Il “cambio di era” che stiamo vivendo è tanto interessante quanto rischioso. Calarci dentro ciò che accade è l’unico modo, realisticamente parlando, per elaborare scenari complessi.
Le storie sono ritornate con una potenza inattesa, fino a farci vivere una guerra nel cuore d’Europa, vecchio (in tutti i sensi) continente abituato da decenni a vivere in pace. Eppure non si è trattato di un “cigno nero”: in qualche modo, per chi voleva vedere, la guerra in Ucraina covava sotto la cenere. Così come molta brace è ancora accesa in luoghi fragilmente pacificati (si pensi ai Balcani).
Eppure, negli ultimi trent’anni abbiamo creduto dogmaticamente a un progresso lineare: tanto le cose si sarebbero sistemate, prima o poi. Fuori dal realismo, abbiamo pensato che i problemi della globalizzazione fossero crepe superficiali mentre, con buona pace dei sacerdoti della semplificazione, erano problemi strutturali e profondi.
Nel cambio di era, occorre stabilire “nuovi” dialoghi. Molte sono le reciproche responsabilità ma, pur coltivando il “giudizio storico”, a cosa serve rinfacciarsele ? Molti, dopo l’implosione dell’Unione Sovietica, si erano illusi che, finalmente, si potesse entrare nel mondo libero: invece, proprio allora partì, consolidandosi negli anni successivi, la ricerca del nemico.
Oggi il mondo ci chiede di ripensare la macchina della competizione esasperata, della polarizzazione, della separazione. Il mondo ci chiede uno sguardo realistico. Se il male è e resta tale, ben pochi possono ergersi a “giudici della storia”. Riproporre, nel 2023, l’equazione “democrazie vs autocrazie” è culturalmente insostenibile e, pragmaticamente, mostra l’evidenza che gli interessi geoeconomici (non ci stupiamo) vincono sul resto.

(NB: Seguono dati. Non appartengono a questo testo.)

(* ===== verification/FontCache.v ===== *)
(** * FontCache: the font files and the font cache of [FontManager]

    services/render/font_manager.py: [_get_font_paths] (run by the
    constructor), [_get_font_path_for_language] with its language-family
    fall-back, [get_font] with its cache keyed by
    [f"{language}_{size}"], and [get_best_font_for_text].  Which font
    files exist, the directory of the sources and what
    [ImageFont.truetype] loads are inputs; the cache is a finite map. *)

From Stdlib Require Import NArith ZArith String Ascii.
From stdpp Require Import base list decidable gmap countable.
From S2P Require Import Prelude Schemas FontManager.

Local Open Scope Z_scope.

(** [str(size)] of a Python int. *)
Definition str_of_Z (z : Z) : text :=
  if z <? 0 then 45%N :: str_of_nat (Z.to_nat (- z)) else str_of_nat (Z.to_nat z).

(** [f"{language}_{size}"]. *)
Definition cache_key (language : string) (size : Z) : text :=
  str language ++ [95%N] ++ str_of_Z size.

(** The language families [_get_font_path_for_language] falls back on. *)
Definition lang_families : list (string * string) :=
  [("ja", "japanese"); ("jp", "japanese"); ("jpn", "japanese");
   ("zh", "sim_chinese"); ("zh-cn", "sim_chinese");
   ("zh-tw", "trad_chinese"); ("zh-hk", "trad_chinese");
   ("cn", "sim_chinese"); ("tw", "trad_chinese"); ("hk", "trad_chinese");
   ("chi", "sim_chinese");
   ("ko", "korean"); ("kr", "korean"); ("kor", "korean");
   ("en", "english"); ("eng", "english");
   ("vi", "vietnamese"); ("vie", "vietnamese")]%string.

(** The state of a [FontManager]. *)
Record FMState (FontObj : Type) : Type := mkFMState {
  font_paths : dict text;
  fonts_cache : gmap text FontObj
}.
Arguments mkFMState {FontObj} font_paths fonts_cache.
Arguments font_paths {FontObj} f.
Arguments fonts_cache {FontObj} f.

Section Fonts.
Context `{UnicodeDB}.
(** The directory three levels above font_manager.py, and which files
    exist. *)
Variable root : text.
Variable file_exists : text -> bool.
(** [ImageFont.truetype(path, size)]; it may raise. *)
Context {FontObj : Type}.
Variable truetype : text -> Z -> res FontObj.

(** [_get_font_paths]: every font of [settings.font_mappings] must exist,
    else [FileNotFoundError]. *)
Fixpoint get_font_paths_go (ms : dict string) (acc : dict text) : res (dict text) :=
  match ms with
  | [] => Ok acc
  | (lang, rel) :: ms' =>
      let full := root ++ [47%N] ++ str rel in
      if file_exists full then get_font_paths_go ms' (dict_set acc lang full)
      else Raise FileNotFoundError
  end.

Definition get_font_paths : res (dict text) := get_font_paths_go font_mappings [].

(** [FontManager()]. *)
Definition new_font_manager : res (FMState FontObj) :=
  match get_font_paths with
  | Ok fp => Ok (mkFMState fp ∅)
  | Raise e => Raise e
  end.

(** [_get_font_path_for_language]. *)
Definition get_font_path_for_language (fp : dict text) (language : string) : option text :=
  match dict_get fp language with
  | Some p => Some p
  | None =>
      match List.find (fun kv => bool_decide (str kv.1 = lower (str language))) lang_families with
      | Some (_, fam) => dict_get fp fam
      | None => None
      end
  end.

(** Loading the font without a cache: what [get_font] must return. *)
Definition load_font (fp : dict text) (language : string) (size : Z) : res FontObj :=
  match get_font_path_for_language fp language with
  | None => Raise ValueError
  | Some p => truetype p size
  end.

(** [get_font]. *)
Definition get_font (fm : FMState FontObj) (language : string) (size : Z)
  : FMState FontObj * res FontObj :=
  let k := cache_key language size in
  match fonts_cache fm !! k with
  | Some f => (fm, Ok f)
  | None =>
      match get_font_path_for_language (font_paths fm) language with
      | None => (fm, Raise ValueError)
      | Some p =>
          match truetype p size with
          | Ok f => (mkFMState (font_paths fm) (<[k := f]> (fonts_cache fm)), Ok f)
          | Raise e => (fm, Raise e)
          end
      end
  end.

(** [get_best_font_for_text]. *)
Definition get_best_font_for_text (fm : FMState FontObj) (t : text) (size : Z)
  : FMState FontObj * res FontObj :=
  get_font fm (detect_script t) size.

(** A sequence of [get_font] calls on one manager. *)
Fixpoint get_fonts (fm : FMState FontObj) (calls : list (string * Z))
  : FMState FontObj * list (res FontObj) :=
  match calls with
  | [] => (fm, [])
  | (l, s) :: calls' =>
      let '(fm', r) := get_font fm l s in
      let '(fm'', rs) := get_fonts fm' calls' in
      (fm'', r :: rs)
  end.

(** The cache holds, under the key of a language and a size, the font
    loading would give. *)
Definition cache_ok (fm : FMState FontObj) : Prop :=
  forall l s f, fonts_cache fm !! cache_key l s = Some f -> load_font (font_paths fm) l s = Ok f.

End Fonts.

(** ** The cache key *)

Lemma str_inj (s1 s2 : string) : str s1 = str s2 -> s1 = s2.
Proof.
  unfold str. intros E. apply (f_equal (map ascii_of_N)) in E.
  rewrite !map_map in E. setoid_rewrite ascii_N_embedding in E. rewrite !map_id in E.
  rewrite <- (string_of_list_ascii_of_string s1), <- (string_of_list_ascii_of_string s2). by rewrite E.
Qed.

Lemma str_of_nat_inj `{UnicodeDB} n m : str_of_nat n = str_of_nat m -> n = m.
Proof. intros E. by rewrite <- (int_of_str_of_nat n), <- (int_of_str_of_nat m), E. Qed.

(** Neither ['_'] nor ['-'] is a decimal digit. *)
Lemma not_in_str_of_nat `{UnicodeDB} (c : char) n : (c < 128)%N -> (c < 48 \/ 57 < c)%N -> c ∉ str_of_nat n.
Proof.
  intros Hc Hd Hin. pose proof (str_of_nat_decimal n) as Hdec.
  rewrite Forall_forall in Hdec. apply list_elem_of_In in Hin.
  specialize (Hdec c Hin). by rewrite (isdecimal_ascii_other c Hc Hd) in Hdec.
Qed.

Lemma underscore_not_in_str_of_Z `{UnicodeDB} z : 95%N ∉ str_of_Z z.
Proof.
  unfold str_of_Z. destruct (z <? 0).
  - intros [[=]|Hin]%elem_of_cons. revert Hin. apply not_in_str_of_nat; lia.
  - apply not_in_str_of_nat; lia.
Qed.

Lemma str_of_Z_inj `{UnicodeDB} a b : str_of_Z a = str_of_Z b -> a = b.
Proof.
  unfold str_of_Z. destruct (Z.ltb_spec a 0), (Z.ltb_spec b 0); intros E.
  - injection E as E. apply str_of_nat_inj in E. lia.
  - exfalso. apply (not_in_str_of_nat 45%N (Z.to_nat b)); [lia | lia |]. rewrite <- E. by left.
  - exfalso. apply (not_in_str_of_nat 45%N (Z.to_nat a)); [lia | lia |]. rewrite E. by left.
  - apply str_of_nat_inj in E. lia.
Qed.

(** Splitting at a separator that occurs in neither right part. *)
Lemma app_sep_inj (a a' b b' : text) (c : char) :
  c ∉ b -> c ∉ b' -> a ++ [c] ++ b = a' ++ [c] ++ b' -> a = a' /\ b = b'.
Proof.
  intros Hb Hb'. revert a'. induction a as [|x a IH]; intros [|y a'] E; cbn in E.
  - by injection E.
  - injection E as <- ->. exfalso. apply Hb. apply list_elem_of_In, in_app_iff. right. by left.
  - injection E as -> <-. exfalso. apply Hb'. apply list_elem_of_In, in_app_iff. right. by left.
  - injection E as -> E. destruct (IH _ E) as [-> ->]. done.
Qed.

(** [f"{language}_{size}"] determines the language and the size: the
    size's digits hold no ['_'], so the last one separates them. *)
Lemma cache_key_inj `{UnicodeDB} l1 s1 l2 s2 : cache_key l1 s1 = cache_key l2 s2 -> l1 = l2 /\ s1 = s2.
Proof.
  unfold cache_key. intros E.
  destruct (app_sep_inj _ _ _ _ _ (underscore_not_in_str_of_Z s1) (underscore_not_in_str_of_Z s2) E)
    as [El Es].
  split; [by apply str_inj | by apply str_of_Z_inj].
Qed.

(** ** The cache *)

Section CacheProofs.
Context `{UnicodeDB} {FontObj : Type}.
Variable truetype : text -> Z -> res FontObj.

Lemma cache_ok_empty fp : cache_ok truetype (mkFMState fp ∅).
Proof. intros l s f Hf. cbn in Hf. by rewrite lookup_empty in Hf. Qed.

(** One [get_font]: it returns what loading gives, keeps the paths and
    keeps the cache right. *)
Lemma get_font_ok fm l s fm' r :
  cache_ok truetype fm -> get_font truetype fm l s = (fm', r) ->
  r = load_font truetype (font_paths fm) l s /\ font_paths fm' = font_paths fm /\ cache_ok truetype fm'.
Proof.
  intros Hok. unfold get_font.
  destruct (fonts_cache fm !! cache_key l s) as [f|] eqn:Hc.
  - intros [= <- <-]. by rewrite (Hok _ _ _ Hc).
  - unfold load_font. destruct (get_font_path_for_language (font_paths fm) l) as [p|] eqn:Hp;
      [|intros [= <- <-]; auto].
    destruct (truetype p s) as [f|e] eqn:Ht; intros [= <- <-]; [|auto].
    split_and!; [done..|]. intros l' s' f' Hf'. cbn in *.
    destruct (decide (cache_key l s = cache_key l' s')) as [E|Hne].
    + rewrite E, lookup_insert_eq in Hf'. injection Hf' as <-.
      destruct (cache_key_inj _ _ _ _ E) as [<- <-]. unfold load_font. by rewrite Hp.
    + rewrite lookup_insert_ne in Hf' by done. by apply Hok.
Qed.

(** A second call with the same language and size hits the cache. *)
Lemma get_font_cached fm l s fm' f :
  get_font truetype fm l s = (fm', Ok f) -> get_font truetype fm' l s = (fm', Ok f).
Proof.
  unfold get_font. destruct (fonts_cache fm !! cache_key l s) as [f0|] eqn:Hc.
  - intros [= <- <-]. by rewrite Hc.
  - destruct (get_font_path_for_language _ l) as [p|]; [|discriminate].
    destruct (truetype p s) as [f0|]; intros [= <- <-]; cbn. by rewrite lookup_insert_eq.
Qed.

Lemma get_fonts_ok fm calls :
  cache_ok truetype fm ->
  (get_fonts truetype fm calls).2 = map (fun '(l, s) => load_font truetype (font_paths fm) l s) calls.
Proof.
  revert fm. induction calls as [|[l s] calls IH]; intros fm Hok; [done|]. cbn.
  destruct (get_font truetype fm l s) as [fm' r] eqn:E.
  destruct (get_font_ok _ _ _ _ _ Hok E) as (-> & Hp & Hok').
  destruct (get_fonts truetype fm' calls) as [fm'' rs] eqn:E'. cbn.
  f_equal. rewrite <- Hp. specialize (IH fm' Hok'). by rewrite E' in IH.
Qed.

End CacheProofs.

(** C34. Whatever fonts exist and whatever [ImageFont.truetype] loads, a
    [FontManager] that [FontManager()] built answers every sequence of
    [get_font] calls exactly as loading each font afresh would: the
    cache never returns a font for another language or size, because
    [f"{language}_{size}"] determines both. *)
Theorem get_font_cache_refines `{UnicodeDB} {FontObj} root file_exists
    (truetype : text -> Z -> res FontObj) fm calls :
  new_font_manager root file_exists = Ok fm ->
  (get_fonts truetype fm calls).2 = map (fun '(l, s) => load_font truetype (font_paths fm) l s) calls.
Proof.
  unfold new_font_manager. destruct (get_font_paths root file_exists) as [fp|e]; [|discriminate].
  intros [= <-]. apply get_fonts_ok, cache_ok_empty.
Qed.

(** ** Witnesses *)

Lemma get_font_cache_refines_witness :
  let fp := match get_font_paths [] (fun _ => true) with Ok fp => fp | Raise _ => [] end in
  let truetype := fun (_ : text) (s : Z) => if s <? 0 then Raise ValueError else Ok s in
  let calls := [("ja", 20); ("japanese", 20); ("zh-TW", 20); ("fr", 12); ("ja", -1)]%string in
  new_font_manager (FontObj := Z) [] (fun _ => true) = Ok (mkFMState fp ∅) /\
  (get_fonts truetype (mkFMState fp ∅) calls).2
    = map (fun '(l, s) => load_font truetype fp l s) calls.
Proof.
  intros fp truetype calls.
  assert (E : new_font_manager (FontObj := Z) [] (fun _ => true) = Ok (mkFMState fp ∅)) by reflexivity.
  split; [exact E | exact (get_font_cache_refines [] (fun _ => true) truetype _ calls E)].
Defined.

C’è un problema non eludibile: al livello in cui siamo arrivati, la macchina che abbiamo costruito è sostenibile ? Mentre è in corso lo scontro tra retoriche contrapposte, tutto il resto dovrebbe indurci a rispondere negativamente. Chi, dunque, guarda realisticamente il mondo-che-è nel mondo-che-diventa ? Scegliamo il pensiero complesso e auspichiamo, insistendo, che si lavori a formare classi dirigenti consapevoli di dover cambiare via. Parlando di realismo, è nell’interesse di tutti.
(English version)
The ‘change of era’ we are experiencing is as interesting as it is risky. Plunging into what is happening is the only way, realistically speaking, to work out complex scenarios.
The stories have returned with unexpected power, to the point of making us live a war in the heart of Europe, an old (in every sense) continent that had been used to living in peace for decades. Yet it was not a ‘black swan’: somehow, for those who wanted to see, the war in Ukraine smouldered under the ashes. Just as many embers are still smouldering in fragile peaceful places (think of the Balkans).
Yet, for the past thirty years, we have dogmatically believed in linear progress: things would work out sooner or later. Out of realism, we have thought that the problems of globalisation were superficial cracks whereas, to the good grace of the priests of simplification, they were deep, structural problems.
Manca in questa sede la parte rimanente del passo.